Complete Coherent Control of a Quantum Dot Strongly Coupled to a Nanocavity

TL;DR

This paper demonstrates complete coherent control of a quantum dot coupled to a nanocavity, enabling manipulation of quantum states for quantum-optical applications through resonant excitation and phase control.

Contribution

We achieve full Bloch sphere control of a quantum dot-photonic crystal cavity system, advancing quantum manipulation techniques in solid-state platforms.

Findings

Observation of coherent Rabi oscillations and Ramsey fringes

Successful two-pulse phase control of quantum states

Quantum-optical simulations match experimental results

Abstract

Strongly coupled quantum dot-cavity systems provide a non-linear configuration of hybridized light-matter states with promising quantum-optical applications.

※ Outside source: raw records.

(** C24: A mounted directory is not a boundary.  In a file system that resolves
    [..], whatever the tree, every file of it that is not a script is served
    below any mounted directory: the address goes up as many steps as the
    directory is deep, and then down to the file. *)
Theorem path_traversal {any : Type} (order : forall V, HttpMap.t V -> list (bytes * V)) (tree : list bytes -> option HttpResponse.file)
    (php_fpm : php) (s : HttpServer.t (any := any)) (req : HttpRequest.t) (resp : HttpResponse.t) (e : env)
    (prefix : bytes) (dir : list bytes) (x : bytes) (target : list bytes) f :
  (forall V (m : HttpMap.t V), HttpMap.listing m (order V m)) ->
  Forall entry dir -> Forall entry (x :: target) -> tree (x :: target) = Some f ->
  HttpRequest.url_ req = prefix ++ climb (length dir) ++ x ++ absolute target ->
  mounted_at order s (HttpRequest.url_ req) prefix (absolute dir ++ bs "/") ->
  plain_path ((absolute dir ++ bs "/") ++ climb (length dir) ++ x ++ absolute target) ->
  exists resp', dispatchMountDir order (fun p => tree (resolve p)) php_fpm s req resp e = Ok (true, resp', e)
    /\ representation (fs (fun p => tree (resolve p))) resp' = HttpResponse.f_contents f.
Proof.
  intros Hl Hd Ht Hf Hu Hm Hp. set (rest := climb (length dir) ++ x ++ absolute target) in *.
  set (path := (absolute dir ++ bs "/") ++ rest) in *.
  assert (fs (fun p => tree (resolve p)) path = Some f) as Hfs.
  { unfold fs. rewrite c_str_id.
    - unfold path, rest. rewrite <- app_assoc, resolve_climb by done. exact Hf.
    - pose proof Ht as [Hx Ht']%Forall_cons. unfold path, rest. rewrite !elem_of_app.
      assert (NUL ∉ bs "/") as Hs by (apply (bool_decide_unpack _); vm_compute; exact I).
      intros [[H|H]|[H|[H|H]]]; [by apply (absolute_no_NUL _ Hd)|done|by apply (climb_no_NUL _ H)|by destruct Hx as (_ & Hx & _)|by apply (absolute_no_NUL _ Ht')]. }
  exists (serve_file path resp). split.
  - apply (file_dispatch order Hl _ php_fpm s req resp e prefix (absolute dir ++ bs "/") rest); [exact Hu|exact Hm|exact Hp|].
    unfold exist. fold path. rewrite Hfs. by apply bool_decide_true.
  - unfold representation. cbn. by rewrite Hfs.
Qed.

Definition demo_tree (p : list bytes) : option HttpResponse.file :=
  if decide (p = [bs "etc"; bs "passwd"]) then Some (HttpResponse.File (bs "root:x:0:0") (bs "today")) else None.
Definition traversal_text : bytes := bs "GET /f/../etc/passwd HTTP/1.1" ++ CRLF ++ bs "Host: x" ++ CRLF ++ CRLF.

Lemma path_traversal_witness :
  exists resp', dispatchMountDir demo_order (fun p => demo_tree (resolve p)) demo_php demo_http (demo_parse traversal_text).1.2
      demo_response demo_env = Ok (true, resp', demo_env)
    /\ representation (fs (fun p => demo_tree (resolve p))) resp' = bs "root:x:0:0".
Proof.
  destruct (path_traversal demo_order demo_tree demo_php demo_http (demo_parse traversal_text).1.2 demo_response demo_env
    (bs "/f/") [bs "srv"] (bs "etc") [bs "passwd"] (HttpResponse.File (bs "root:x:0:0") (bs "today")) demo_listed)
    as (resp' & E & Hr).
  - repeat constructor; apply (bool_decide_unpack _); vm_compute; exact I.
  - repeat constructor; apply (bool_decide_unpack _); vm_compute; exact I.
  - vm_compute. reflexivity.
  - vm_compute. reflexivity.
  - exact (demo_mounted (bs "../etc/passwd")).
  - split; [exists "d"%char; split; [reflexivity|discriminate]|reflexivity].
  - exists resp'. split; [exact E|exact Hr].
Defined.

(** ** The workers of the HTTP server *)

Lemma send_keeps gzipCompress files (resp : HttpResponse.t) (c c' : TcpServer.conn HttpRequest.t) :
  send gzipCompress files true resp c = Ok c' ->
  TcpServer.disconnected_ c' = TcpServer.disconnected_ c /\ is_Some (TcpServer.channel_ c').
Proof.
  unfold send. destruct (TcpServer.channel_ c) as [ch|]; [|done]. cbn [of_option].
  destruct (HttpResponse.build _ _ _ _ _) as [[b ch']|]; [|done]. intros [= <-]. by split; [|eexists].
Qed.

(** [onMessage] neither closes its connection nor marks it. *)
Lemma http_keeps_open {any} MD5 store dangling gzipCompress regex_search order files date php_fpm (s : HttpServer.t (any := any)) :
  TcpServer.keeps_open (callbacks MD5 store dangling gzipCompress regex_search order files true date php_fpm s).
Proof.
  intros c w d c' w' E. cbn [callbacks TcpServer.msg_cb] in E.
  cut (TcpServer.disconnected_ c' = TcpServer.disconnected_ c /\ is_Some (TcpServer.channel_ c')); [tauto|].
  unfold onMessage in E. destruct (TcpServer.channel_ c) as [ch|]; [|done]. cbn [of_option] in E.
  destruct (HttpRequest.parseRequest _ _ _ _ _) as [[[recver req] code]|]; [|done].
  destruct (TcpServer.disconnected_ c) eqn:Ed; [injection E as <- <- <-; by split; [|eexists]|].
  destruct (HttpResponse.new date req) as [resp|]; [|done]. destruct (decide _).
  - destruct (getErrorService s) as [sv|]; [|done]. destruct (HttpService.base_service _ _ _ _) as [[r e1]|]; [|done].
    destruct (send _ _ _ _ _) as [c2|] eqn:Es; [|done]. injection E as <- <- <-. apply send_keeps in Es. exact Es.
  - destruct (decide _); [injection E as <- <- <-; by split; [|eexists]|].
    destruct (respond _ _ _ _ _ _ _ _) as [[r e1]|]; [|done].
    destruct (send _ _ _ _ _) as [c2|] eqn:Es; [|done]. injection E as <- <- <-. apply send_keeps in Es. exact Es.
Qed.

(** A step of the server; its services may differ from step to step. *)
Definition http_step {any} MD5 store dangling gzipCompress regex_search order files date php_fpm
    (x y : TcpServer.t HttpRequest.t (Sessions.t any) * list (Z * Z)) : Prop :=
  exists s : HttpServer.t (any := any),
    EventLoop.loop_step (callbacks MD5 store dangling gzipCompress regex_search order files true date php_fpm s) EventLoop.calm x y.

(** The same on the threads of the pool. *)
Definition http_pool_step {any} MD5 store dangling gzipCompress regex_search order files date php_fpm
    (x y : TcpServer.t HttpRequest.t (Sessions.t any) * list (Z * Z) * ThreadPool.t TcpServer.task) : Prop :=
  exists s : HttpServer.t (any := any),
    WorkerPool.pool_step (callbacks MD5 store dangling gzipCompress regex_search order files true date php_fpm s) x y.

Lemma http_good {any} MD5 store dangling gzipCompress regex_search order files date php_fpm
    (x y : TcpServer.t HttpRequest.t (Sessions.t any) * list (Z * Z)) :
  EventLoop.good x -> rtc (http_step MD5 store dangling gzipCompress regex_search order files date php_fpm) x y -> EventLoop.good y.
Proof.
  intros Hg Hs. induction Hs as [|x y z (s & H) _ IH]; [done|]. apply IH.
  refine (EventLoop.loop_step_good _ _ _ _ H Hg). apply http_keeps_open.
Qed.

Lemma http_pool_sim {any} MD5 store dangling gzipCompress regex_search order files date php_fpm
    (x y : TcpServer.t HttpRequest.t (Sessions.t any) * list (Z * Z) * ThreadPool.t TcpServer.task) a :
  WorkerPool.up x -> WorkerPool.stands_for x a ->
  rtc (http_pool_step MD5 store dangling gzipCompress regex_search order files date php_fpm) x y ->
  rtc ThreadPool.step x.2 y.2 /\ WorkerPool.up y /\ exists b, WorkerPool.stands_for y b
    /\ rtc (http_step MD5 store dangling gzipCompress regex_search order files date php_fpm) a b.
Proof.
  intros Hu Ha Hs. revert a Hu Ha. induction Hs as [x|x y z (s & H) _ IH]; intros a Hu Ha; [split; [done|]; split; [done|by exists a]|].
  destruct (WorkerPool.pool_step_sim _ _ _ _ Hu Ha H) as (Hu' & b & Hb & Hsim).
  destruct (IH b Hu' Hb) as (Hp & Hup & c & Hc & Hsim'). split; [etrans; [by eapply WorkerPool.pool_part|done]|]. split; [done|].
  exists c. split; [done|]. etrans; [|exact Hsim']. clear -Hsim. induction Hsim as [|u v w H _ IH]; [done|]. eapply rtc_l; [by exists s|done].
Qed.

Here, we investigate the coherent interaction between strong laser pulses and quantum dot-cavity polaritons. Resonant excitation of polaritonic states and their interaction with phonons allow us to observe coherent Rabi oscillations and Ramsey fringes. Furthermore, we demonstrate complete coherent control of a quantum dot-photonic crystal cavity based quantum-bit. By controlling the excitation power and phase in a two-pulse excitation scheme we achieve access to the full Bloch sphere. Quantum-optical simulations are in good agreement with our experiments and provide insight into the decoherence mechanisms.